*** Data supplied ***

(** Reading at level [p + 1] is reading at level [p] when the next token does
    not continue the expression at level [p + 1]. *)
Lemma reads_lower p e ts rest :
  reads (S p) e ts rest → 1 ≤ p → follows p rest →
  length ts ≤ limit → length rest ≤ limit → ts ≠ [] → starts (S p) ts → reads p e ts rest.
Proof.
  intros H Hp (Hne & Hl & H8 & H4) Hts Hrest Htne [Hn Hm]. unfold next_level in *.
  assert (0 < length ts) as Hpos by (destruct ts; simpl; [done|lia]).
  destruct p as [|[|[|[|[|[|[|[|p]]]]]]]]; try lia; try done; unfold reads in H |- *.
  - destruct H as (fuel & Hf & H). rewrite loop_stops in H; [|by destruct (peek_kind rest); simpl in *; try lia|done..].
    exists limit. split; [done|]. unfold parse_or. by rewrite H.
  - exists limit. split; [done|]. unfold parse_and, parse_not. by rewrite H.
  - intros [|fuel] Hf; [lia|]. cbn [not_loop].
    specialize (Hn ltac:(lia)). destruct (peek_kind ts); done.
  - destruct H as (fuel & Hf & H). rewrite loop_stops in H; [|by destruct (peek_kind rest); simpl in *; try lia|done..].
    unfold parse_comparison. rewrite H. simpl.
    specialize (H4 eq_refl). destruct (peek_kind rest); simpl in *; done.
  - destruct H as (fuel & Hf & H). rewrite loop_stops in H; [|by destruct (peek_kind rest); simpl in *; try lia|done..].
    exists limit. split; [done|]. unfold parse_additive. by rewrite H.
  - exists limit. split; [done|]. unfold parse_multiplicative, parse_unary. by rewrite H.
  - intros [|fuel] Hf; [lia|]. cbn [unary_loop].
    specialize (Hm ltac:(lia)). destruct (peek_kind ts); done.
Qed.

Lemma reads_lower_to p q e ts rest :
  reads p e ts rest → 1 ≤ q → q ≤ p → (∀ r, q ≤ r → r < p → follows r rest) →
  length ts ≤ limit → length rest ≤ limit → ts ≠ [] → starts p ts → reads q e ts rest.
Proof.
  intros H H1 Hq Hl Hts Hrest Htne Hs. induction Hq as [|p Hq IH]; [done|].
  apply IH; [|intros; apply Hl; lia|destruct Hs; split; intros; auto with lia].
  apply reads_lower; auto with lia.
Qed.

(** At the loop levels, a loop that meets nothing to continue returns. *)
Lemma reads_done p e ts rest :
  reads p e ts rest → next_level rest < p → rest ≠ [] →
  match p with
  | 1 => parse_or limit primary ts = Ok (e, rest)
  | 2 => parse_and limit primary ts = Ok (e, rest)
  | 5 => parse_additive limit primary ts = Ok (e, rest)
  | 6 => parse_multiplicative limit primary ts = Ok (e, rest)
  | _ => True
  end.
Proof.
  intros H Hl Hne. unfold next_level in Hl.
  destruct p as [|[|[|[|[|[|[|p]]]]]]]; try done; destruct H as (fuel & Hf & ->);
    (apply loop_stops; [|done..]); destruct (peek_kind rest); simpl in *; try done; lia.
Qed.

End reads.

Lemma follows_mono q r rest : follows q rest → q ≤ r → follows r rest.
Proof. intros (? & ? & ? & ?) ?. repeat split; try done; intros; destruct (decide (q = 4)); lia. Qed.

Lemma follows_end q t rest : tok_level (kind t) = 0 → follows q (t :: rest).
Proof. intros Ht. unfold follows, next_level, peek_kind. simpl. rewrite Ht. split_and!; [done|lia..]. Qed.

Lemma advance_cons t ts : ts ≠ [] → advance (t :: ts) = ts.
Proof. by destruct ts. Qed.

Lemma body_starts e :
  printable e = true →
  ∃ k ks, body e = k :: ks ∧ (4 ≤ prec e → k ≠ TNot) ∧ (8 ≤ prec e → k ≠ TMinus).
Proof.
  assert (∀ q a ks, (printable a = true → ∃ k ks, body a = k :: ks ∧ (4 ≤ prec a → k ≠ TNot)
      ∧ (8 ≤ prec a → k ≠ TMinus)) → printable a = true →
    ∃ k ks', paren (prec a <? q) (body a) ++ ks = k :: ks' ∧ (4 ≤ q → k ≠ TNot) ∧ (8 ≤ q → k ≠ TMinus))
    as Hsub.
  { intros q a ks Ha Hp. destruct (Ha Hp) as (k & ks' & -> & ? & ?).
    destruct (Nat.ltb_spec (prec a) q); simpl; eexists _, _; (split; [done|]); split; intros;
      first [done | eauto with lia]. }
  induction e as [v|segs|a IHa|a IHa|a IHa b IHb|a IHa b IHb|op a IHa b IHb|op a IHa b IHb];
    cbn [printable body]; intros Hp.
  - destruct v as [| |[]| | |]; try done; simpl; eauto 10.
  - destruct segs as [|[n|i] segs]; try done. eauto 10.
  - exists TNot. eexists. split; [done|]. simpl. split; lia.
  - exists TMinus. eexists. split; [done|]. simpl. split; [done|lia].
  - apply andb_prop in Hp as [Ha Hb]. destruct (Hsub 2 a (TAnd :: paren (prec b <? 3) (body b)) IHa Ha)
      as (k & ks & -> & _). exists k, ks. split; [done|]. simpl. split; lia.
  - apply andb_prop in Hp as [Ha Hb]. destruct (Hsub 1 a (TOr :: paren (prec b <? 2) (body b)) IHa Ha)
      as (k & ks & -> & _). exists k, ks. split; [done|]. simpl. split; lia.
  - apply andb_prop in Hp as [Ha Hb]. destruct (Hsub 5 a (cmp_token op :: paren (prec b <? 5) (body b)) IHa Ha)
      as (k & ks & -> & Hk & _). exists k, ks. split; [done|]. simpl. split; [auto with lia|lia].
  - apply andb_prop in Hp as [Ha Hb].
    destruct (Hsub (prec (Arith op a b)) a (arith_token op :: paren (prec b <? S (prec (Arith op a b))) (body b)) IHa Ha)
      as (k & ks & -> & Hk & Hk'). exists k, ks. by split.
Qed.

Lemma emit_starts q e (ts1 rest : tokens) :
  printable e = true → map kind ts1 = emit q e → ts1 ++ rest ≠ [] ∧ starts q (ts1 ++ rest).
Proof.
  intros Hp Hk. destruct (body_starts e Hp) as (k & ks & Hb & H1 & H2).
  unfold emit in Hk. destruct ts1 as [|t ts1].
  { rewrite Hb in Hk. by destruct (prec e <? q). }
  split; [done|]. unfold starts, peek_kind. simpl. rewrite Hb in Hk.
  destruct (Nat.ltb_spec (prec e) q); simpl in Hk; injection Hk as Hk _; rewrite Hk; [done|].
  split; intros; eauto with lia.
Qed.

Lemma path_loop_reads segs fuel acc (ts1 rest : tokens) :
  forallb segment_printable segs = true → map kind ts1 = flat_map segment_tokens segs →
  rest ≠ [] → next_level rest ≠ 8 → length (ts1 ++ rest) ≤ fuel →
  path_loop fuel acc (ts1 ++ rest) = Ok (Path (acc ++ segs), rest).
Proof.
  intros Hp Hk Hne H8. revert fuel acc ts1 Hk Hp.
  induction segs as [|seg segs IH]; intros fuel acc ts1 Hk Hp Hf.
  - apply map_eq_nil in Hk as ->. rewrite app_nil_r. unfold next_level in H8.
    destruct rest as [|t rest]; [done|]. destruct fuel as [|fuel]; [simpl in Hf; lia|].
    cbn [path_loop app]. destruct (peek_kind (t :: rest)); done.
  - simpl in Hp. apply andb_prop in Hp as [Hs Hp]. destruct fuel as [|fuel].
    { destruct rest; [done|]. rewrite length_app in Hf. simpl in Hf. lia. }
    destruct seg as [n|i]; simpl in Hk.
    + destruct ts1 as [|[k1 p1] [|[k2 p2] ts1]]; simplify_eq/=.
      destruct (ts1 ++ rest) eqn:Hts; [by apply app_eq_nil in Hts as [_ ?]|]. simpl. rewrite <- Hts in *.
      rewrite IH by (simpl in *; auto with lia). by rewrite <- app_assoc.
    + destruct ts1 as [|[k1 p1] [|[k2 p2] [|[k3 p3] ts1]]]; simplify_eq/=.
      destruct (ts1 ++ rest) eqn:Hts; [by apply app_eq_nil in Hts as [_ ?]|].
      apply andb_prop in Hs as [Hr Hi]. rewrite Hr. apply Z.eqb_eq in Hi. rewrite Hi. rewrite <- Hts in *.
      rewrite IH by (simpl in *; auto with lia). by rewrite <- app_assoc.
Qed.

(** The statement proved by induction: the tokens of [e] in a position of
    level [q] are read back at that level. *)
Definition emit_spec (limit : nat) (e : Expr) : Prop :=
  ∀ q depth (ts1 rest : tokens),
    map kind ts1 = emit q e → 1 ≤ q → q ≤ 8 → follows q rest →
    length (ts1 ++ rest) ≤ limit → length (ts1 ++ rest) ≤ depth →
    reads limit depth q e (ts1 ++ rest) rest.

(** The same for the unparenthesised form, at the expression's own level. *)
Definition body_spec (limit : nat) (e : Expr) : Prop :=
  ∀ depth (ts1 rest : tokens),
    map kind ts1 = body e → follows (prec e) rest →
    length (ts1 ++ rest) ≤ limit → length (ts1 ++ rest) ≤ depth →
    reads limit depth (prec e) e (ts1 ++ rest) rest.

Lemma prec_bounds e : 1 ≤ prec e ∧ prec e ≤ 8.
Proof. destruct e as [| | | | | | |[]]; simpl; lia. Qed.

Lemma map_kind_app (ts : tokens) ks1 k ks2 :
  map kind ts = ks1 ++ k :: ks2 →
  ∃ ta p tb, ts = ta ++ Spanned k p :: tb ∧ map kind ta = ks1 ∧ map kind tb = ks2.
Proof.
  intros H. apply map_eq_app in H as (ta & l & -> & <- & H).
  apply map_eq_cons in H as ([k' p] & tb & -> & <- & <-). by exists ta, p, tb.
Qed.

Lemma body_at_level limit e q depth (ts1 rest : tokens) :
  body_spec limit e → printable e = true → map kind ts1 = body e → 1 ≤ q → q ≤ prec e → follows q rest →
  length (ts1 ++ rest) ≤ limit → length (ts1 ++ rest) ≤ depth → reads limit depth q e (ts1 ++ rest) rest.
Proof.
  intros HB Hp Hk Hq Hqp Hf Hl Hd.
  destruct (emit_starts (prec e) e ts1 rest Hp) as [? ?].
  { unfold emit. by rewrite Nat.ltb_irrefl. }
  apply reads_lower_to with (p := prec e); try done.
  - apply HB; try done. by eapply follows_mono.
  - intros. eapply follows_mono; eauto with lia.
  - rewrite length_app in Hl. lia.
Qed.

(** Parentheses make any expression an operand of every level. *)
Lemma body_spec_emit limit e : printable e = true → body_spec limit e → emit_spec limit e.
Proof.
  intros Hp HB q depth ts1 rest Hk Hq1 Hq8 Hf Hl Hd.
  destruct (emit_starts q e ts1 rest Hp Hk) as [Hne Hs].
  unfold emit in Hk. destruct (Nat.ltb_spec (prec e) q) as [Hlt|Hge].
  2: by apply body_at_level.
  cbn [paren] in Hk. destruct ts1 as [|[k0 p0] ts1]; [done|]. cbn in Hk. injection Hk as -> Hk.
  apply map_kind_app in Hk as (tb & p1 & tl & -> & Hb & Htl). apply map_eq_nil in Htl as ->.
  rewrite <- app_comm_cons, <- app_assoc in *. cbn [app] in *.
  assert (rest ≠ []) as Hrne by apply Hf.
  apply reads_lower_to with (p := 8); try done.
  - destruct depth as [|depth]; [simpl in Hd; lia|]. cbn [reads].
    cbn [parse_primary peek kind]. rewrite advance_cons by (by destruct tb).
    assert (reads limit depth 1 e (tb ++ Spanned TRParen p1 :: rest) (Spanned TRParen p1 :: rest)) as HR.
    { apply body_at_level; try done; [apply prec_bounds|by apply follows_end|simpl in *; lia..]. }
    apply (reads_done limit depth 1) in HR; [|apply Nat.lt_0_1|done]. rewrite HR. by destruct rest.
  - intros. eapply follows_mono; eauto.
  - simpl in Hl. rewrite length_app in Hl. simpl in Hl. lia.
Qed.

(** One round of a left-associative loop, shared by every binary operator. *)
Lemma loop_round op operand fuel mk lhs rhs t tb rest :
  op (kind t) = Some mk → operand (tb ++ rest) = Ok (rhs, rest) → rest ≠ [] →
  length (t :: tb ++ rest) ≤ fuel →
  ∃ f, length rest ≤ f ∧
    binary_loop op operand fuel lhs (t :: tb ++ rest) = binary_loop op operand f (mk lhs rhs) rest.
Proof.
  intros Hop Hr Hne Hf. destruct fuel as [|fuel]; [simpl in Hf; lia|].
  exists fuel. split; [simpl in Hf; rewrite length_app in Hf; lia|].
  cbn [binary_loop]. change (peek_kind (t :: tb ++ rest)) with (kind t). rewrite Hop.
  rewrite advance_cons by (by destruct tb, rest). by rewrite Hr.
Qed.

Section roundtrip.
  Variable limit : nat.

Ltac split_tokens Hk :=
  let ta := fresh "ta" in let p := fresh "p" in let tb := fresh "tb" in
  apply map_kind_app in Hk as (ta & p & tb & -> & ? & ?);
  rewrite <- app_assoc in *; cbn [app] in *.

(** The tail of a stream is no longer than the stream. *)
Ltac lengths := rewrite ?length_app in *; cbn [length] in *; rewrite ?length_app in *; lia.

Lemma binary_body_spec e q mk tok a b op (operand : nat → Parse) :
  prec e = q → e = mk a b → body e = emit q a ++ tok :: emit (S q) b →
  op tok = Some mk → tok_level tok = q → q ≠ 4 → q < 8 →
  (∀ depth ts rest, reads limit depth q a ts rest → ∃ fuel, length rest ≤ fuel ∧
     (∀ e' rest', (∃ f, length rest' ≤ f ∧
        binary_loop op (operand depth) fuel a rest = binary_loop op (operand depth) f e' rest') →
        reads limit depth q e' ts rest')) →
  (∀ depth ts rest, reads limit depth (S q) b ts rest → follows q rest →
     length ts ≤ limit → operand depth ts = Ok (b, rest)) →
  emit_spec limit a → emit_spec limit b → body_spec limit e.
Proof.
  intros Hq -> Hb Hop Htok H4 H8 Hloop Hoper Ha Hbs depth ts1 rest Hk Hf Hl Hd. rewrite Hb in Hk. rewrite Hq in *.
  assert (1 ≤ q) by (rewrite <- Hq; apply prec_bounds). assert (rest ≠ []) as Hne by apply Hf.
  split_tokens Hk.
  destruct (Hloop depth (ta ++ Spanned tok p :: tb ++ rest) (Spanned tok p :: tb ++ rest)) as (fuel & Hfuel & Hgo).
  { apply Ha; try done; [lia|]. unfold follows, next_level, peek_kind. cbn. split_and!; [done|lia..]. }
  apply Hgo. apply loop_round; try done. apply Hoper; [|done|lengths].
  apply Hbs; [done|lia|lia|eapply follows_mono; [done|lia]|lengths|lengths].
Qed.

*** End of Data supplied ***

# What the exercise asks
Set down, exactly as written, each line of the data from its opening line through the one containing "p e ts rest.". Output nothing more.

# Exercise output
(** Reading at level [p + 1] is reading at level [p] when the next token does
    not continue the expression at level [p + 1]. *)
Lemma reads_lower p e ts rest :
  reads (S p) e ts rest → 1 ≤ p → follows p rest →
  length ts ≤ limit → length rest ≤ limit → ts ≠ [] → starts (S p) ts → reads p e ts rest.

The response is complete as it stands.